Баландин налил из чайника остывшего чая и хлебнул. Алейников перестал зевать. И Метальников слушал удивленно, широко раскрыв по-калмыцки узкие глаза.
– Ну, и... а дальше? – спросил он.
– Дальше – чего ж? Я лежу так, как таракан сдохший, на спине, с согнутыми лапами. Колени в подбородок упираются, а ступни – в переднюю стенку конуры, под крышу. И помру, думаю, зазорно. Все равно ж увидят, если кто на собачий лаз взгляд бросит. Али кровь из ноги вытечет струйкой из конуры. Ну, я не знал, что мертвый пес, на счастье, возле дырки прямо лежал, маленько закрывал ее. И кровь песья землю возле конуры обрызгала... Не знал, а делать нечего, лежу. Наган, правда, не выпустил из руки, сжимаю. Совсем-то зазря, думаю, не дамся... Шум на дворе, крики, плети свищут, Фатьян орет. Потом слышу – сам братец подскакал к дому, заматерился благим матом. «Что, кричит, вы его плетками по двору, как щенка, гоняете? – Это Фатьяна, значит. – Ему, орет, задницу не плетьми, а огоньком погреть надо, чтоб не воняла. Ну, куда спрятал Кондрашку? Убежал через огород? Не ври, подстреленный он, не убежать ему. Ну-к, подвесить его кренделем на верею. И огоньку под задницу...»
Партизанский лагерь жил обычной утренней жизнью.
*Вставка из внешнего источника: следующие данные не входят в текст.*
(** ** What the rewriting loses

    The word "bold" in bold type, names with underscores, comments in a fenced
    block, and an index followed by a call. *)
Example bold_word_vanishes : WhatsApp (fun r => r) "a **bold** move" = "a ** move".
Proof. vm_compute. reflexivity. Qed.
Example dunder_is_bold : WhatsApp (fun r => r) "def __init__(self)" = "def *init*(self)".
Proof. vm_compute. reflexivity. Qed.
Example code_is_rewritten :
  WhatsApp (fun r => r) ("```sh" +:+ nl +:+ "# install" +:+ nl +:+ "```") = "```" +:+ nl +:+ "*install*" +:+ nl +:+ "```".
Proof. vm_compute. reflexivity. Qed.
Example index_call_is_link : WhatsApp (fun r => r) "y = f[i](x)" = "y = fi" +:+ nl +:+ "x".
Proof. vm_compute. reflexivity. Qed.
(* ===== verification/CronAdapter.v ===== *)
(** * The cron channel (channels/cron/adapter.go)

    The adapter around the scheduler of [Scheduler]: what it loads when it starts,
    its health, the messages of jobs that are triggered by hand, and the check of
    its configuration.  [manual_equals_fired] says that a job triggered by hand
    gives the message the scheduler gives when it fires it. *)
From Stdlib Require Import ZArith Lia Bool Ascii String List.
From stdpp Require Import base gmap strings option list.
From S2P Require Import Prelude GoString GoTime GoJson GoJsonParse GoJsonProofs SessionKey Models Repo Sqlite Resolver.
From S2P Require Import Scheduler Config.

Local Open Scope string_scope.
Local Open Scope Z_scope.
Local Open Scope reader_scope.

Record cron_payload := { cp_JobID : string; cp_UserID : string; cp_Prompt : string }.
Definition zero_payload : cron_payload := Build_cron_payload "" "" "".
Definition dec_payload : decoder cron_payload := dec_struct (fun x =>
  let f {B} := @field B ["jobId"; "userId"; "prompt"] in
  Build_cron_payload
    <$$> f "jobId" dec_string (cp_JobID x) <*> f "userId" dec_string (cp_UserID x) <*> f "prompt" dec_string (cp_Prompt x)).

Section adapter.
Context {C : Type} `{CronLib C}.
(** The error of [time.LoadLocation], the uuid, and fmt's [%q]. *)
Context (load_location : string -> option string) (quote : string -> string).

Record Adapter := {
  ad_cfg : CronChannelConfig;
  ad_cron : CronState C;                       (* the scheduler's recurring jobs *)
  ad_at : AtState;                             (* its one-shot jobs *)
  ad_handler : bool;
  ad_cleanup : bool;
  ad_running : bool;
  ad_validator : option (string -> result string bool);
  ad_initialJobs : list job }.

Definition set_cron (c : CronState C) (a : Adapter) : Adapter :=
  Build_Adapter (ad_cfg a) c (ad_at a) (ad_handler a) (ad_cleanup a) (ad_running a) (ad_validator a) (ad_initialJobs a).
Definition set_at (s : AtState) (a : Adapter) : Adapter :=
  Build_Adapter (ad_cfg a) (ad_cron a) s (ad_handler a) (ad_cleanup a) (ad_running a) (ad_validator a) (ad_initialJobs a).
Definition set_running (r : bool) (a : Adapter) : Adapter :=
  Build_Adapter (ad_cfg a) (ad_cron a) (ad_at a) (ad_handler a) (ad_cleanup a) r (ad_validator a) (ad_initialJobs a).

Definition invalid_timezone (tz e : string) : string := "cron: invalid timezone " +:+ quote tz +:+ ": " +:+ e.

Definition bad_timezone (cfg : CronChannelConfig) : option string :=
  if (CronChannel_Timezone cfg =? "")%string then None
  else match load_location (CronChannel_Timezone cfg) with Some e => Some (invalid_timezone (CronChannel_Timezone cfg) e) | None => None end.

Definition NewAdapter (cfg : CronChannelConfig) (validator : option (string -> result string bool)) : result string Adapter :=
  match bad_timezone cfg with
  | Some e => Err e
  | None => Ok (Build_Adapter cfg NewCron NewAt false false false validator [])
  end.

Definition SetHandler (a : Adapter) : Adapter :=
  Build_Adapter (ad_cfg a) (ad_cron a) (ad_at a) true (ad_cleanup a) (ad_running a) (ad_validator a) (ad_initialJobs a).
Definition SetAtCleanup (a : Adapter) : Adapter :=
  Build_Adapter (ad_cfg a) (ad_cron a) (ad_at a) (ad_handler a) true (ad_running a) (ad_validator a) (ad_initialJobs a).
Definition SetInitialJobs (jobs : list job) (a : Adapter) : Adapter :=
  Build_Adapter (ad_cfg a) (ad_cron a) (ad_at a) (ad_handler a) (ad_cleanup a) (ad_running a) (ad_validator a) jobs.

(** The jobs that count: a list that was set, unless it is empty. *)
Definition start_jobs (a : Adapter) : list job :=
  match ad_initialJobs a with [] => CronChannel_Jobs (ad_cfg a) | l => l end.

(** [LoadJobs] returns no error. *)
Definition Start (a : Adapter) : Adapter :=
  set_running true (set_cron (Scheduler.LoadJobs (start_jobs a) (ad_validator a) (ad_cron a)) a).
Definition Stop (a : Adapter) : Adapter := set_running false a.

Definition HealthCheck (a : Adapter) : option string :=
  if (0 <? length (start_jobs a))%nat && (JobCount (ad_cron a) =? 0)%nat then Some "cron: all jobs failed validation" else None.

Definition is_job (userID id : string) (j : job) : bool := (jb_ID j =? id)%string && (jb_UserID j =? userID)%string.

(** The channels of the job; a list without elements is nil. *)
Definition notify_channels (a : Adapter) (p : cron_payload) : list string :=
  match from_option jb_NotifyChannels [] (List.find (is_job (cp_UserID p) (cp_JobID p)) (Jobs (ad_cron a))) with
  | [] => from_option jb_NotifyChannels [] (List.find (fun j => (jb_ID j =? cp_JobID p)%string) (CronChannel_Jobs (ad_cfg a)))
  | l => l
  end.

Definition NormalizeInbound (uuid : string) (now : Z) (raw : string) (a : Adapter) : result string NipperMessage :=
  match unmarshal dec_payload zero_payload raw with
  | (_, Some _) => Err "cron normalise"
  | (p, None) =>
      if (cp_JobID p =? "")%string || (cp_UserID p =? "")%string || (cp_Prompt p =? "")%string
      then Err "cron normalise: jobId, userId, and prompt are required"
      else Ok {|
        nm_MessageID := uuid;
        nm_OriginMessageID := "cron:" +:+ cp_JobID p +:+ ":" +:+ fmt_d (unix_milli now);
        nm_UserID := cp_UserID p;
        nm_SessionKey := "";
        nm_ChannelType := ChannelTypeCron;
        nm_ChannelIdentity := "cron:" +:+ cp_JobID p;
        nm_Content := Build_MessageContent (cp_Prompt p) [];
        nm_DeliveryContext := Build_DeliveryContext ChannelTypeCron (cp_JobID p) "broadcast" "" (notify_channels a p) CronCapabilities;
        nm_Meta := Some (MetaCron (Build_CronMeta (cp_JobID p) (format_rfc3339 now)));
        nm_Timestamp := now;
        nm_DedupeKey := "" |}
  end.

(** Responses and events of the channel go to the broadcast: nothing is sent. *)
Definition DeliverResponse (r : NipperResponse) : option string := None.
Definition DeliverEvent (e : NipperEvent) : option string := None.

Definition AddJob (j : job) (a : Adapter) : result sched_error unit * Adapter :=
  let '(r, c) := Scheduler.AddJob j (ad_cron a) in (r, set_cron c a).
Definition RemoveJob (userID id : string) (a : Adapter) : bool * Adapter :=
  let '(r, c) := Scheduler.RemoveJob userID id (ad_cron a) in (r, set_cron c a).
Definition LoadAtJobs (jobs : list job) (now : Z) (a : Adapter) : Adapter :=
  set_at (Scheduler.LoadAtJobs (ad_cleanup a) jobs (ad_validator a) now (ad_at a)) a.
Definition AddAtJob (j : job) (now : Z) (a : Adapter) : result sched_error unit * Adapter :=
  let '(r, s) := Scheduler.AddAtJob j now (ad_at a) in (r, set_at s a).
Definition RemoveAtJob (userID id : string) (a : Adapter) : bool * Adapter :=
  let '(r, s) := Scheduler.RemoveAtJob userID id (ad_at a) in (r, set_at s a).

(** The jobs of a configuration, in order, with the ids seen so far. *)
Fixpoint validate_jobs (seen : list string) (jobs : list job) : option string :=
  match jobs with
  | [] => None
  | j :: jobs =>
      let named := "cron: job " +:+ quote (jb_ID j) in
      if (jb_ID j =? "")%string then Some "cron: job has empty id"
      else if existsb (String.eqb (jb_ID j)) seen then Some ("cron: duplicate job id " +:+ quote (jb_ID j))
      else if (jb_when j =? "")%string then Some (named +:+ " has empty schedule")
      else if (jb_UserID j =? "")%string then Some (named +:+ " has empty user_id")
      else if (jb_Prompt j =? "")%string then Some (named +:+ " has empty prompt")
      else validate_jobs (jb_ID j :: seen) jobs
  end.

Definition Validate (cfg : CronChannelConfig) : option string :=
  match bad_timezone cfg with Some e => Some e | None => validate_jobs [] (CronChannel_Jobs cfg) end.
End adapter.

(** ** Jobs by hand and jobs by the clock *)

Definition payload_json (j : job) : json :=
  VObj [("jobId", VStr (jb_ID j)); ("userId", VStr (jb_UserID j)); ("prompt", VStr (jb_Prompt j))].

Definition valid_texts (j : job) : Prop :=
  valid_utf8 (jb_ID j) = jb_ID j /\ valid_utf8 (jb_UserID j) = jb_UserID j /\ valid_utf8 (jb_Prompt j) = jb_Prompt j.

Lemma payload_read j : valid_texts j ->
  unmarshal dec_payload zero_payload (encode_json (payload_json j)) = (Build_cron_payload (jb_ID j) (jb_UserID j) (jb_Prompt j), None).
Proof.
  intros (H1 & H2 & H3). unfold unmarshal. rewrite json_parse_encoded by done.
  assert (E : dec_payload (valid_json (payload_json j)) zero_payload
    = (Build_cron_payload (valid_utf8 (jb_ID j)) (valid_utf8 (jb_UserID j)) (valid_utf8 (jb_Prompt j)), false)); [|by rewrite E, H1, H2, H3].
  unfold payload_json. cbn [valid_json map fst snd]. member_names.
  unfold dec_payload, dec_struct. read_struct.
Qed.

Section proofs.
Context {C : Type} `{CronLib C}.
Context (load_location : string -> option string) (quote : string -> string).

Lemma find_job (s : CronState C) j : cron_ok s -> j ∈ Jobs s -> List.find (is_job (jb_UserID j) (jb_ID j)) (Jobs s) = Some j.
Proof.
  intros Hok Hj. assert (Hm : is_job (jb_UserID j) (jb_ID j) j = true) by (unfold is_job; by rewrite !String.eqb_refl).
  destruct (List.find _ _) as [x|] eqn:E.
  - apply find_some in E as [Hx Hx']. f_equal. apply list_elem_of_In in Hx.
    apply (key_of_job j (Jobs s) (co_distinct s Hok) Hj x Hx). unfold is_job in Hx'. apply andb_true_iff in Hx' as [H1 H2].
    apply String.eqb_eq in H1, H2. unfold cronJobKey. by rewrite H1, H2.
  - apply list_elem_of_In in Hj. by rewrite (find_none _ _ E j Hj) in Hm.
Qed.

(** C26: A recurring job that is triggered by hand is the job the clock fires: for a job of
    the scheduler that names channels, the payload with its id, user and prompt gives
    the very message the scheduler hands to the pipeline when the job fires at that
    instant. *)
Theorem manual_equals_fired uuid now (a : Adapter) j :
  cron_ok (ad_cron a) -> j ∈ Jobs (ad_cron a) -> job_complete j = true -> jb_NotifyChannels j <> [] -> valid_texts j ->
  NormalizeInbound uuid now (encode_json (payload_json j)) a = Ok (job_message uuid "cron" j now).
Proof.
  intros Hok Hj Hc Hn Hv. unfold NormalizeInbound. rewrite payload_read by done. cbn [cp_JobID cp_UserID cp_Prompt].
  unfold job_complete, nonempty in Hc. repeat rewrite andb_true_iff in Hc. destruct Hc as [[[H1 _] H2] H3].
  apply negb_true_iff in H1, H2, H3. rewrite H1, H2, H3. cbn [orb].
  assert (E : notify_channels a (Build_cron_payload (jb_ID j) (jb_UserID j) (jb_Prompt j)) = jb_NotifyChannels j).
  { unfold notify_channels. cbn [cp_JobID cp_UserID]. rewrite find_job by done. cbn. by destruct (jb_NotifyChannels j). }
  by rewrite E.
Qed.

(** A configuration that is accepted has complete jobs with different ids, and a new
    adapter. *)
Lemma validate_jobs_sound jobs : forall seen, validate_jobs quote seen jobs = None ->
  Forall (fun j => job_complete j = true) jobs /\ NoDup (map jb_ID jobs) /\ Forall (fun j => ~ In (jb_ID j) seen) jobs.
Proof.
  induction jobs as [|j jobs IH]; intros seen Hv; [by repeat constructor|]. cbn [validate_jobs] in Hv.
  destruct (jb_ID j =? "")%string eqn:E1; [done|]. destruct (existsb _ seen) eqn:E2; [done|].
  destruct (jb_when j =? "")%string eqn:E3; [done|]. destruct (jb_UserID j =? "")%string eqn:E4; [done|].
  destruct (jb_Prompt j =? "")%string eqn:E5; [done|]. destruct (IH _ Hv) as (Hc & Hd & Hs). split_and!.
  - constructor; [|done]. unfold job_complete, nonempty. by rewrite E1, E3, E4, E5.
  - cbn [map]. constructor; [|done]. rewrite list_elem_of_In, in_map_iff. intros (x & Hx & Hin).
    rewrite Forall_forall in Hs. eapply (Hs x); [by apply list_elem_of_In|]. rewrite Hx. by left.
  - constructor.
    + intros Hin. assert (existsb (String.eqb (jb_ID j)) seen = true); [|congruence]. apply existsb_exists. exists (jb_ID j).
      split; [done|apply String.eqb_refl].
    + eapply Forall_impl; [exact Hs|]. cbn. intros x Hx Hin. apply Hx. by right.
Qed.

Lemma validated_adapter cfg validator : Validate load_location quote cfg = None ->
  (exists a : Adapter, NewAdapter load_location quote cfg validator = Ok a)
  /\ Forall (fun j => job_complete j = true) (CronChannel_Jobs cfg) /\ NoDup (map jb_ID (CronChannel_Jobs cfg)).
Proof.
  unfold Validate, NewAdapter. destruct (bad_timezone _ _ _); [done|]. intros Hv. apply validate_jobs_sound in Hv as (H1 & H2 & _). eauto.
Qed.
End proofs.

(** ** Jobs of two users *)

#[local] Existing Instance Scheduler.list_cron.

Definition demo_cfg : CronChannelConfig :=
  Build_CronChannelConfig true "" [Build_job "daily" "u1" "@daily" "say hi" ["slack:SECRET"]].

Definition demo_adapter : Adapter :=
  Start (Build_Adapter demo_cfg NewCron NewAt true false false None []).

(** The id alone finds the channels of a job of the configuration: those of another
    user's job are notified. *)
Example foreign_channels :
  match NormalizeInbound "id" 0 (json_text "{'jobId':'daily','userId':'u2','prompt':'leak'}") demo_adapter with
  | Ok m => nm_UserID m = "u2" /\ dc_NotifyChannels (nm_DeliveryContext m) = ["slack:SECRET"]
  | Err _ => False
  end.
Proof. vm_compute. by split. Qed.

(** A channel whose last job is removed is reported as one whose jobs are invalid. *)
Example health_after_removal :
  HealthCheck demo_adapter = None /\ HealthCheck (snd (RemoveJob "u1" "daily" demo_adapter)) = Some "cron: all jobs failed validation".
Proof. by vm_compute. Qed.

(** Two users may not have a job with one id, which the scheduler allows. *)
Example validate_two_users :
  let jobs := [Build_job "daily" "u1" "@daily" "a" []; Build_job "daily" "u2" "@daily" "b" []] in
  Validate (fun _ => None) json_quote (Build_CronChannelConfig true "" jobs) = Some ("cron: duplicate job id " +:+ json_quote "daily")
  /\ JobCount (LoadJobs jobs None NewCron) = 2%nat.
Proof. by vm_compute. Qed.

Lemma demo_ok : cron_ok (ad_cron demo_adapter).
Proof.
  unfold demo_adapter, Start. cbn [ad_cron set_cron set_running]. apply load_jobs_ok.
  - by constructor; try (intros *; cbn; set_solver); try constructor.
  - by repeat constructor.
  - apply (bool_decide_unpack _). reflexivity.
  - intros j _. apply lookup_empty.
Qed.

Lemma manual_equals_fired_witness :
  let j := Build_job "daily" "u1" "@daily" "say hi" ["slack:SECRET"] in
  NormalizeInbound "id" 7 (encode_json (payload_json j)) demo_adapter = Ok (job_message "id" "cron" j 7).
Proof.
  refine (manual_equals_fired "id" 7 demo_adapter _ demo_ok _ _ _ _).
  - set_solver.
  - reflexivity.
  - discriminate.
  - split_and!; reflexivity.
Defined.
Сквозь небольшие оконца землянки было видно, как несколько человек, вооруженные советскими и немецкими автоматами, с ножами на поясах, гуськом ушли в лес – сменить ночные посты, расставленные в необходимых местах на различных расстояниях от лагеря. Проехала куда-то телега, груженная туго набитыми мешками, ящиками, меж которых обрубком торчал ствол станкового пулемета. Широкая в плечах, грудастая баба, босая, с мокрым подолом, развешивала на веревках, натянутых между деревьев, только что выстиранное в ручье белье – мужские подштанники, нательные рубахи, гимнастерки... К ней подошла Олька с полотенцем в руках. Голова ее, как обычно, была туго обмотана светлым платком. Она что-то спросила у женщины, улыбнулась, положила полотенце на траву, стала помогать развешивать белье.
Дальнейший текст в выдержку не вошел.